Listed entries:
Lemma spec_relayViaUpstream F p req fuel :
  stable F -> (forall tr, F tr -> used p tr /\ for_upstream req tr) ->
  triple (Active F [] 1 p) (relayViaUpstream cfg clientAddr fuel req)
    (fun ok s => exists p', Stop F [] p' s /\
       (ok = true -> Active (fun tr => F tr /\ used p' tr) [] 0 p' s)) R0.
Proof.
  intros HF Hreq. unfold relayViaUpstream.
  eapply triple_bind; [by apply spec_inject_forwarding|]. intros req2. cbn beta.
  apply triple_pure. intros [rnd ->].
  eapply triple_bind; [apply spec_upstream_conn; [done|intros; by apply Hreq]|].
  intros [[c req3]|]; [|by apply triple_ret; intros s Hs; exists p].
  cbn beta iota zeta. set (G := fun tr => F tr /\ EvDial c DialUpstream None ∈ tr).
  assert (HG : stable G) by (unfold G; auto with spnego).
  set (G' := fun tr => G tr /\ sent_on tr c).
  assert (HG' : stable G') by (unfold G'; auto with spnego).
  assert (Hst : forall s, Stop G' [] (Some c) s -> exists p', Stop F [] p' s /\
       (false = true -> Active (fun tr => F tr /\ used p' tr) [] 0 p' s)).
  { intros s Hs. exists (Some c). split; [|done]. eapply Stop_impl; [|exact Hs]. by intros tr [[? _] _]. }
  eapply triple_bind with (Q' := exchanged G [] (Some c) c).
  { eapply triple_pre; [apply spec_exchangeRequest; [done|by left|]|].
    - intros tr [_ ?]. by left.
    - intros s [Hs Ht]. split; [exact Hs|].
      assert (HGs : G (st_trace s)) by (by destruct Hs as ((_ & ? & _) & _)).
      eapply upstream_allowed; [exact Hs|by left|apply HGs|apply Hreq, HGs|exact Ht]. }
  intros tw. assert (Hans : forall pe, pe ∈ proxy_errors ->
    triple (exchanged G [] (Some c) c tw) (client_error pe ;; ret false)
      (fun ok s => exists p', Stop F [] p' s /\
         (ok = true -> Active (fun tr => F tr /\ used p' tr) [] 0 p' s)) R0).
  { intros pe Hpe.
    eapply triple_conseq; [by apply (spec_answer_stop G' [] 1 (Some c))|by intros s [? _]| |done].
    intros ok s [Hs ->]. by apply Hst. }
  destruct tw as [[resp|e|e] [e'|]]; try (by apply Hans, terminated_in).
  - eapply triple_conseq; [apply (spec_relay_end G' [] (Some c) c resp); done| | |done].
    + intros s [Hs Hr]. split; [exact Hs|]. by apply Hr.
    + intros ok s [Hs Ha]. exists (Some c). split; [eapply Stop_impl; [|exact Hs]; by intros tr [[? _] _]|].
      intros Hok. eapply Active_impl; [|by apply Ha]. intros tr [[? _] Hsent].
      split; [done|]. by intros d [= <-].
  - apply triple_ret. intros s [Hs _]. eapply Hst, Active_Stop, Hs.
  - by apply Hans, upstream_response_error_in.
Qed.

End Safe.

What needs to be done: Gather every line from the listing above in which the word "Some" appears.

Result of this exercise:
  assert (Hst : forall s, Stop G' [] (Some c) s -> exists p', Stop F [] p' s /\
  { intros s Hs. exists (Some c). split; [|done]. eapply Stop_impl; [|exact Hs]. by intros tr [[? _] _]. }
  eapply triple_bind with (Q' := exchanged G [] (Some c) c).
    triple (exchanged G [] (Some c) c tw) (client_error pe ;; ret false)
    eapply triple_conseq; [by apply (spec_answer_stop G' [] 1 (Some c))|by intros s [? _]| |done].
  - eapply triple_conseq; [apply (spec_relay_end G' [] (Some c) c resp); done| | |done].
    + intros ok s [Hs Ha]. exists (Some c). split; [eapply Stop_impl; [|exact Hs]; by intros tr [[? _] _]|].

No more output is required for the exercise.